(* ===== verification/Fallback.v ===== *)
(** * Fallback plan builder: [create_fallback_roadmap] (src/main.py lines 327-434)

    The plan [generate_roadmap] returns when its [try] block raises.  It is
    a second, hard-coded four-week plan: it uses the same catalog lookups as
    the assembler but slices the resource list by position ([[:2]],
    [[2:4]]) instead of the type policy, and its visual timeline is a
    literal that is not derived from its weekly plan.  The fresh
    [str(uuid.uuid4())[:8]] and [datetime.now().isoformat()] are the
    arguments [rid] and [now]. *)

From stdpp Require Import base gmap strings list.
From S2P Require Import Prelude Catalog Structure Plan Assembler.

Module Fallback.
Import Structure Assembler.

Definition placeholder (title description : string) (skills : list string) : project :=
  mk_project title description "https://github.com/" skills None.

Definition fallback_week1 (rs : list resource) (ps : list project) : week_plan :=
  mk_week 1 "Getting Started & Fundamentals"
    "Learn the basics and set up your development environment"
    ["Install necessary tools"; "Learn basic syntax"; "Complete first project"]
    "10-15 hours" (take 2 rs)
    (match ps with
     | p :: _ => p
     | [] => placeholder "Hello World Project" "Create your first working application"
               ["Setup"; "Basic Syntax"; "Debugging"]
     end).

(** [topic_projects[1] if len(topic_projects) > 1 else ...]. *)
Definition fallback_week2 (rs : list resource) (ps : list project) : week_plan :=
  mk_week 2 "Core Concepts & Practice"
    "Master fundamental concepts through hands-on exercises"
    ["Practice key concepts"; "Build small applications"; "Learn debugging"]
    "15-20 hours" (take 2 (drop 2 rs))
    (match ps with
     | _ :: p :: _ => p
     | _ => placeholder "Practical Application"
              "Build a functional application solving a real problem"
              ["Problem Solving"; "Implementation"; "Testing"]
     end).

Definition fallback_week3 (rs : list resource) : week_plan :=
  mk_week 3 "Advanced Techniques" "Learn advanced features and optimization techniques"
    ["Implement advanced features"; "Optimize performance"; "Learn testing"]
    "20-25 hours" (take 2 (filter (fun r => r_type r = Project) rs))
    (placeholder "Advanced Project" "Create an optimized application with advanced features"
       ["Advanced Features"; "Optimization"; "Deployment"]).

Definition fallback_week4 : week_plan :=
  mk_week 4 "Real-World Projects" "Build portfolio-worthy projects and deploy them"
    ["Complete major project"; "Deploy application"; "Document code"]
    "25-30 hours"
    [mk_resource Project "Portfolio Projects" "https://github.com/topics/portfolio"
       (Some "GitHub") None None None]
    (placeholder "Portfolio Showcase" "Build a complete application for your portfolio"
       ["Full-stack Development"; "Deployment"; "Documentation"]).

Definition fallback_milestones (ps : list project) : list milestone :=
  match ps with
  | [] => [MsPlaceholder "Portfolio Project" "Showcase your skills with a complete application"
             ["Frontend"; "Backend"; "Deployment"];
           MsPlaceholder "Open Source Contribution" "Contribute to a real open-source project"
             ["Git"; "Collaboration"; "Code Review"]]
  | _ => MsProject <$> take 3 ps
  end.

Definition fallback_timeline : list timeline_entry :=
  [mk_timeline 1 "Fundamentals" ["Setup"; "Basics"; "First Project"] None;
   mk_timeline 2 "Core Skills" ["Practice"; "Small Apps"; "Debugging"] None;
   mk_timeline 3 "Advanced" ["Advanced Features"; "Optimization"; "Testing"] None;
   mk_timeline 4 "Real World" ["Portfolio Project"; "Deployment"; "Documentation"] None].

Section WithCatalog.
Variable resources_db : gmap string (list resource).
Variable projects_db : gmap string (list project).

Definition create_fallback_roadmap (u : EnhancedUserInput) (t : topic)
    (rid now : string) : result roadmap :=
  let* rs := topic_resources resources_db t in
  let* ps := topic_projects projects_db t in
  Ok {| rm_roadmap_id := Some rid;
        rm_title := "Hands-On " +:+ goal u +:+ " Learning Roadmap";
        rm_overview := "A practical " +:+ time_commitment u +:+ " journey to master "
                       +:+ goal u +:+ " through real projects and working resources.";
        rm_prerequisites :=
          mk_prereq ["Basic computer literacy"; "Problem-solving mindset"]
                    ["Computer with internet"; "Modern browser"; "Code editor"];
        rm_weekly_plan := [fallback_week1 rs ps; fallback_week2 rs ps;
                           fallback_week3 rs; fallback_week4];
        rm_milestone_projects := fallback_milestones ps;
        rm_success_tips :=
          ["Code consistently - small daily progress beats occasional marathons";
           "Build projects you're passionate about";
           "Join communities and ask for help";
           "Document your journey and share learnings";
           "Don't fear mistakes - they're learning opportunities"];
        rm_community_recommendations :=
          ["Discord Programming Communities"; "Reddit Learning Subreddits";
           "GitHub Open Source"; "Stack Overflow for Questions"];
        rm_visual_timeline := fallback_timeline;
        rm_generated_at := Some now;
        rm_topic := Some t |}.
End WithCatalog.

(** ** Properties of the fallback plan *)

(** C22: for every request and topic, the fallback plan's second week
    holds a resource outside the week-2 type policy ({Article, Course})
    that the assembler applies: the fallback slices the catalog by position
    and picks up its Project resource. *)
Theorem fallback_week2_outside_policy u t rid now :
  exists r w x, create_fallback_roadmap REAL_RESOURCES REAL_PROJECTS u t rid now = Ok r /\
    rm_weekly_plan r !! 1 = Some w /\ x ∈ w_resources w /\ r_type x ∉ policy 1.
Proof.
  destruct t; do 3 eexists; (split; [reflexivity |]); (split; [reflexivity |]);
    (split; [apply list_elem_of_further, list_elem_of_here |]);
    cbn; intros Hx; repeat (apply elem_of_cons in Hx as [Hx|Hx]; [discriminate |]);
    by apply elem_of_nil in Hx.
Qed.

(** C23: for every request and topic, the fallback plan's visual timeline
    is not the projection [generate_timeline_data] of its own weekly plan,
    which the assembled plans always carry: its themes differ and it has no
    project titles. *)
Theorem fallback_timeline_not_derived u t rid now :
  exists r, create_fallback_roadmap REAL_RESOURCES REAL_PROJECTS u t rid now = Ok r /\
    rm_visual_timeline r <> generate_timeline_data (rm_weekly_plan r).
Proof. destruct t; eexists; (split; [reflexivity |]); cbn; intros Heq; discriminate Heq. Qed.

End Fallback.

-*-*-

*ABOUT THIS EXERCISE*: Restate all of the material, keeping every word intact.

*TASK OUTPUT*:
(* ===== verification/Fallback.v ===== *)
(** * Fallback plan builder: [create_fallback_roadmap] (src/main.py lines 327-434)

    The plan [generate_roadmap] returns when its [try] block raises.  It is
    a second, hard-coded four-week plan: it uses the same catalog lookups as
    the assembler but slices the resource list by position ([[:2]],
    [[2:4]]) instead of the type policy, and its visual timeline is a
    literal that is not derived from its weekly plan.  The fresh
    [str(uuid.uuid4())[:8]] and [datetime.now().isoformat()] are the
    arguments [rid] and [now]. *)

From stdpp Require Import base gmap strings list.
From S2P Require Import Prelude Catalog Structure Plan Assembler.

Module Fallback.
Import Structure Assembler.

Definition placeholder (title description : string) (skills : list string) : project :=
  mk_project title description "https://github.com/" skills None.

Definition fallback_week1 (rs : list resource) (ps : list project) : week_plan :=
  mk_week 1 "Getting Started & Fundamentals"
    "Learn the basics and set up your development environment"
    ["Install necessary tools"; "Learn basic syntax"; "Complete first project"]
    "10-15 hours" (take 2 rs)
    (match ps with
     | p :: _ => p
     | [] => placeholder "Hello World Project" "Create your first working application"
               ["Setup"; "Basic Syntax"; "Debugging"]
     end).

(** [topic_projects[1] if len(topic_projects) > 1 else ...]. *)
Definition fallback_week2 (rs : list resource) (ps : list project) : week_plan :=
  mk_week 2 "Core Concepts & Practice"
    "Master fundamental concepts through hands-on exercises"
    ["Practice key concepts"; "Build small applications"; "Learn debugging"]
    "15-20 hours" (take 2 (drop 2 rs))
    (match ps with
     | _ :: p :: _ => p
     | _ => placeholder "Practical Application"
              "Build a functional application solving a real problem"
              ["Problem Solving"; "Implementation"; "Testing"]
     end).

Definition fallback_week3 (rs : list resource) : week_plan :=
  mk_week 3 "Advanced Techniques" "Learn advanced features and optimization techniques"
    ["Implement advanced features"; "Optimize performance"; "Learn testing"]
    "20-25 hours" (take 2 (filter (fun r => r_type r = Project) rs))
    (placeholder "Advanced Project" "Create an optimized application with advanced features"
       ["Advanced Features"; "Optimization"; "Deployment"]).

Definition fallback_week4 : week_plan :=
  mk_week 4 "Real-World Projects" "Build portfolio-worthy projects and deploy them"
    ["Complete major project"; "Deploy application"; "Document code"]
    "25-30 hours"
    [mk_resource Project "Portfolio Projects" "https://github.com/topics/portfolio"
       (Some "GitHub") None None None]
    (placeholder "Portfolio Showcase" "Build a complete application for your portfolio"
       ["Full-stack Development"; "Deployment"; "Documentation"]).

Definition fallback_milestones (ps : list project) : list milestone :=
  match ps with
  | [] => [MsPlaceholder "Portfolio Project" "Showcase your skills with a complete application"
             ["Frontend"; "Backend"; "Deployment"];
           MsPlaceholder "Open Source Contribution" "Contribute to a real open-source project"
             ["Git"; "Collaboration"; "Code Review"]]
  | _ => MsProject <$> take 3 ps
  end.

Definition fallback_timeline : list timeline_entry :=
  [mk_timeline 1 "Fundamentals" ["Setup"; "Basics"; "First Project"] None;
   mk_timeline 2 "Core Skills" ["Practice"; "Small Apps"; "Debugging"] None;
   mk_timeline 3 "Advanced" ["Advanced Features"; "Optimization"; "Testing"] None;
   mk_timeline 4 "Real World" ["Portfolio Project"; "Deployment"; "Documentation"] None].

Section WithCatalog.
Variable resources_db : gmap string (list resource).
Variable projects_db : gmap string (list project).

Definition create_fallback_roadmap (u : EnhancedUserInput) (t : topic)
    (rid now : string) : result roadmap :=
  let* rs := topic_resources resources_db t in
  let* ps := topic_projects projects_db t in
  Ok {| rm_roadmap_id := Some rid;
        rm_title := "Hands-On " +:+ goal u +:+ " Learning Roadmap";
        rm_overview := "A practical " +:+ time_commitment u +:+ " journey to master "
                       +:+ goal u +:+ " through real projects and working resources.";
        rm_prerequisites :=
          mk_prereq ["Basic computer literacy"; "Problem-solving mindset"]
                    ["Computer with internet"; "Modern browser"; "Code editor"];
        rm_weekly_plan := [fallback_week1 rs ps; fallback_week2 rs ps;
                           fallback_week3 rs; fallback_week4];
        rm_milestone_projects := fallback_milestones ps;
        rm_success_tips :=
          ["Code consistently - small daily progress beats occasional marathons";
           "Build projects you're passionate about";
           "Join communities and ask for help";
           "Document your journey and share learnings";
           "Don't fear mistakes - they're learning opportunities"];
        rm_community_recommendations :=
          ["Discord Programming Communities"; "Reddit Learning Subreddits";
           "GitHub Open Source"; "Stack Overflow for Questions"];
        rm_visual_timeline := fallback_timeline;
        rm_generated_at := Some now;
        rm_topic := Some t |}.
End WithCatalog.

(** ** Properties of the fallback plan *)

(** C22: for every request and topic, the fallback plan's second week
    holds a resource outside the week-2 type policy ({Article, Course})
    that the assembler applies: the fallback slices the catalog by position
    and picks up its Project resource. *)
Theorem fallback_week2_outside_policy u t rid now :
  exists r w x, create_fallback_roadmap REAL_RESOURCES REAL_PROJECTS u t rid now = Ok r /\
    rm_weekly_plan r !! 1 = Some w /\ x ∈ w_resources w /\ r_type x ∉ policy 1.
Proof.
  destruct t; do 3 eexists; (split; [reflexivity |]); (split; [reflexivity |]);
    (split; [apply list_elem_of_further, list_elem_of_here |]);
    cbn; intros Hx; repeat (apply elem_of_cons in Hx as [Hx|Hx]; [discriminate |]);
    by apply elem_of_nil in Hx.
Qed.

(** C23: for every request and topic, the fallback plan's visual timeline
    is not the projection [generate_timeline_data] of its own weekly plan,
    which the assembled plans always carry: its themes differ and it has no
    project titles. *)
Theorem fallback_timeline_not_derived u t rid now :
  exists r, create_fallback_roadmap REAL_RESOURCES REAL_PROJECTS u t rid now = Ok r /\
    rm_visual_timeline r <> generate_timeline_data (rm_weekly_plan r).
Proof. destruct t; eexists; (split; [reflexivity |]); cbn; intros Heq; discriminate Heq. Qed.

End Fallback.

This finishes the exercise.